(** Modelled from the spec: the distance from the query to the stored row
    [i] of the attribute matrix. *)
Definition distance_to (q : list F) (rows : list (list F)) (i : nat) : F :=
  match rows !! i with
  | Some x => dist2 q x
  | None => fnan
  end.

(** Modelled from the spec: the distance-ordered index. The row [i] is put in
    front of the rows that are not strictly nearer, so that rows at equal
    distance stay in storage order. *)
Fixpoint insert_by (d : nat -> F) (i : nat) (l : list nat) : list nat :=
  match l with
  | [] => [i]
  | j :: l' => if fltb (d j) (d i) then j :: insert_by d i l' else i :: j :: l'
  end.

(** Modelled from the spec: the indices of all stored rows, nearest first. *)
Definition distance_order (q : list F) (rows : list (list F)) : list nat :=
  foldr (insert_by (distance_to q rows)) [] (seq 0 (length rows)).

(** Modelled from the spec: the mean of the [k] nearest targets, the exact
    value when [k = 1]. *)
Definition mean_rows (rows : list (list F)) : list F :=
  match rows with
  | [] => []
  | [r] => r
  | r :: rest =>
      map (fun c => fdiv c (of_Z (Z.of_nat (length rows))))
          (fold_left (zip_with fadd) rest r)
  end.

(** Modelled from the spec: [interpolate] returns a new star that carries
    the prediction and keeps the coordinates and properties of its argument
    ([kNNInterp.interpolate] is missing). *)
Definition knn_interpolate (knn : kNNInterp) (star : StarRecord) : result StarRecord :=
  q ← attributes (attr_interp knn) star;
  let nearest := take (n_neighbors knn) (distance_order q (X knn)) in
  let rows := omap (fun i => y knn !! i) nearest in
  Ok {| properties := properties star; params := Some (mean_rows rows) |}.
....................
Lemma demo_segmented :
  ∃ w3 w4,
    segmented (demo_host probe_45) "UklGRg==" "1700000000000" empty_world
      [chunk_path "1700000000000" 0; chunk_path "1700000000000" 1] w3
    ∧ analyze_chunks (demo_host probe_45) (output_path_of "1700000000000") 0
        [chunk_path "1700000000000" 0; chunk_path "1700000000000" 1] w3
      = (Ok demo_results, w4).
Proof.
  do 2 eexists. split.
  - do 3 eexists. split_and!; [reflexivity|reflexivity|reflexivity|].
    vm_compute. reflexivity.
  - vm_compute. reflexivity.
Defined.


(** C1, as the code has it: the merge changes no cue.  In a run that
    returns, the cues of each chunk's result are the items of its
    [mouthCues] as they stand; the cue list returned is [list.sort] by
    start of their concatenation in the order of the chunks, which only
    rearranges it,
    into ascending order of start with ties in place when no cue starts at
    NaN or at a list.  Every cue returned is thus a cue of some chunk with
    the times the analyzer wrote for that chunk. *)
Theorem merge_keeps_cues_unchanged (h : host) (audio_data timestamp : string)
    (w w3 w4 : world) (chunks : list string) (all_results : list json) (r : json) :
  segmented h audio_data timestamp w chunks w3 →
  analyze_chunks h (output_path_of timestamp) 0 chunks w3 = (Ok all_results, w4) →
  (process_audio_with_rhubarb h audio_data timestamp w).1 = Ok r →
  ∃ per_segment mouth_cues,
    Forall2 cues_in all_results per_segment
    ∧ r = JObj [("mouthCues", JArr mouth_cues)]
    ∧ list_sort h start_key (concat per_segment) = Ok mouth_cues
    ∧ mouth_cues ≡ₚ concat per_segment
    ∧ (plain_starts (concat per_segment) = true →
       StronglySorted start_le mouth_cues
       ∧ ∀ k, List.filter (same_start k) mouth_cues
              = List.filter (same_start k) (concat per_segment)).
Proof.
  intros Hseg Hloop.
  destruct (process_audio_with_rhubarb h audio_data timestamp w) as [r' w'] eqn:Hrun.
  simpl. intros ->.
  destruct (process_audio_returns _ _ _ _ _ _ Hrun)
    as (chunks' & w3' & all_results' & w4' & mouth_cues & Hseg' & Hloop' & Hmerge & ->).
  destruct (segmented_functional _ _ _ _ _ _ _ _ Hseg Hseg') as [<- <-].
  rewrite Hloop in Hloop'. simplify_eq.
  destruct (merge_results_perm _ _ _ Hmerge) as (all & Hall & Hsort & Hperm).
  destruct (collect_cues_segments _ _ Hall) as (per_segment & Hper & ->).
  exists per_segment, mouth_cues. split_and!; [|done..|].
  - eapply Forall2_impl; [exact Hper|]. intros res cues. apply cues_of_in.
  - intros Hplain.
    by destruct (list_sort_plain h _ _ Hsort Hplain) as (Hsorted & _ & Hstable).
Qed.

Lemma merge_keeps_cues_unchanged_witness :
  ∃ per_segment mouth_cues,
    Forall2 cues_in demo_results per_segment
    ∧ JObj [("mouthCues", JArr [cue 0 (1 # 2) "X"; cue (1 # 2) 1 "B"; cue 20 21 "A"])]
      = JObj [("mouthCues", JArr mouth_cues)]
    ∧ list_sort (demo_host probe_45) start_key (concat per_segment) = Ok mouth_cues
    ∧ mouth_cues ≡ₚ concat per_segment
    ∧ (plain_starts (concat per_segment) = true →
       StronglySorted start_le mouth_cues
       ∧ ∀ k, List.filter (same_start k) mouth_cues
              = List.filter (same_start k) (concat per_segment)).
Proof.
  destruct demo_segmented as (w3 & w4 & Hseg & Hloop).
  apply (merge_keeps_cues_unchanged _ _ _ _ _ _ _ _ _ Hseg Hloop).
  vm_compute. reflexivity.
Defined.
....................
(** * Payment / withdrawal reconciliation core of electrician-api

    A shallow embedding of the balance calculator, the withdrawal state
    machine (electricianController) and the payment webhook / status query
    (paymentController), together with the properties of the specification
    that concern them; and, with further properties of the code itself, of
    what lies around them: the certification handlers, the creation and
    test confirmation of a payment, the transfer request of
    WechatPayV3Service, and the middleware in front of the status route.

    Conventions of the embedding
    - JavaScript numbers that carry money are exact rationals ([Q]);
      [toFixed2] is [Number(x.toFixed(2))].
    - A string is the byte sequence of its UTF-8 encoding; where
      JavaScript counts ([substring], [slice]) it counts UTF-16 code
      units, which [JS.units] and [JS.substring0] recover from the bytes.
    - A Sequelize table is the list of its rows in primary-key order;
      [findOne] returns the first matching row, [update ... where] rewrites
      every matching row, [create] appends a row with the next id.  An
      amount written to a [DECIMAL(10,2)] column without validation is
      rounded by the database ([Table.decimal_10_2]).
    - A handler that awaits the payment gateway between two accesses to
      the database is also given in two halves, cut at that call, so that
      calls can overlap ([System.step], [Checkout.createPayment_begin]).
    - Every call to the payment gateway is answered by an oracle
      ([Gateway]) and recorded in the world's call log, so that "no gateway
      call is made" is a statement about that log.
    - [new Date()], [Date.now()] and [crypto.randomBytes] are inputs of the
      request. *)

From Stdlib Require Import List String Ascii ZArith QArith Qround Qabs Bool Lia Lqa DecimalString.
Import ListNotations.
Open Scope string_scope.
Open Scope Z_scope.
....................
◆ TO DO:
Working from the entries above, find every line in which the word "timestamp" occurs and copy it.

◆ SOLUTION FOR THIS TASK:
Theorem merge_keeps_cues_unchanged (h : host) (audio_data timestamp : string)
  segmented h audio_data timestamp w chunks w3 →
  analyze_chunks h (output_path_of timestamp) 0 chunks w3 = (Ok all_results, w4) →
  (process_audio_with_rhubarb h audio_data timestamp w).1 = Ok r →
  destruct (process_audio_with_rhubarb h audio_data timestamp w) as [r' w'] eqn:Hrun.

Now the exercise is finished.